The first is that you tell me what you did with the bodies of my husband and sons, so that I can give them a proper burial and can grieve.
You have left me alone, to grow old without my husband or sons to take care of my house and to keep me company. I have no one of my own to take care of.
You cannot replace my husband and sons. But the second thing I ask is that you keep me company in my old age. Visit me. Mow my lawn and fix my roof. Eat Sunday lunch with me. Give an old lady someone to care for.
The third thing I ask of you is that you stand up, here in this courtroom, and let me give you a hug.
This lady began to cross the courtroom. And this man fainted dead away, before the whole court.
In the period immediately following the end of Apartheid in South Africa, so many crimes against black South Africans came to light that the state had neither the legislation nor the infrastructure to process them.
Instead, special community courts were set up, designed so that those who had committed the offences would be brought face to face with the individuals, families and communities they had injured, and would have to face their judgement.

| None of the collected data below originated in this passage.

(** * kolibri/core/device/api.py: the device-management views

    A shallow embedding of the handlers of [kolibri.core.device.api]
    and the properties their documentation states.  Python dictionaries
    are finite maps keyed by strings, the stored state (the tables and
    the cache entry of the settings manager) and the process
    environment are explicit records, and a handler that touches the
    stored state is a function from it to an outcome, the state it
    leaves behind and the list of queries it issued.  A Python [str]
    is a string of characters below 256, one per code point. *)

From Stdlib Require Import ZArith String Ascii List Bool Lia.
From stdpp Require Import base option list gmap strings pretty.

Local Open Scope string_scope.
Local Open Scope Z_scope.

(** * Part I: the model *)

(** ** Python strings: [needle in s] and [s.endswith(suffix)] *)

Fixpoint contains (needle s : string) : bool :=
  String.prefix needle s
  || match s with
     | EmptyString => false
     | String _ rest => contains needle rest
     end.

Definition endswith (s suffix : string) : bool :=
  let n := String.length s in
  let k := String.length suffix in
  (k <=? n)%nat && String.eqb (String.substring (n - k) k s) suffix.

(** ** Python values, dictionaries, responses, exceptions *)

#[warnings="-register-all"]
Inductive value :=
| VNone
| VBool (b : bool)
| VInt (n : Z)
| VStr (s : string)
| VDateTime (t : Z)
| VList (l : list value).

(** A [dict] with string keys. *)
Abbreviation dict := (gmap string value).

(** [serializer.errors]: field name to messages. *)
Abbreviation error_dict := (gmap string (list string)).

Definition HTTP_200_OK : Z := 200.
Definition HTTP_201_CREATED : Z := 201.
Definition HTTP_400_BAD_REQUEST : Z := 400.

(** What a serializer's [errors] are: field names with their
    messages, in the order of the fields. *)
Abbreviation ordered_errors := (list (string * list string)).

(** [rest_framework.response.Response(data, status=...)], whose status
    is 200 when none is given, and
    [django.http.response.HttpResponseBadRequest], whose [content] is
    text. *)
Inductive response :=
| Response (data : dict) (status : Z)
| HttpResponseBadRequest (content : string).

(** The content Django makes of a dictionary given as content: it
    iterates over it, which gives the keys, and joins them. *)
Definition joined_content (errors : ordered_errors) : string :=
  String.concat "" (List.map fst errors).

A certain white police officer was brought to this court by a black woman. He had murdered her husband and sons, in her sight, dishonoured their bodies, and taken them away, refusing to tell her where he had disposed of them. She had been left alone, with no way to give her family a funeral or proper burial.
She brought him to this court, where his crimes were detailed and he admitted that he had done so. Then she was given the opportunity to stand before him in the courtroom and decide what sort of recompense he would pay.
This woman stood up, and she looked across the courtroom at the man who had murdered her family.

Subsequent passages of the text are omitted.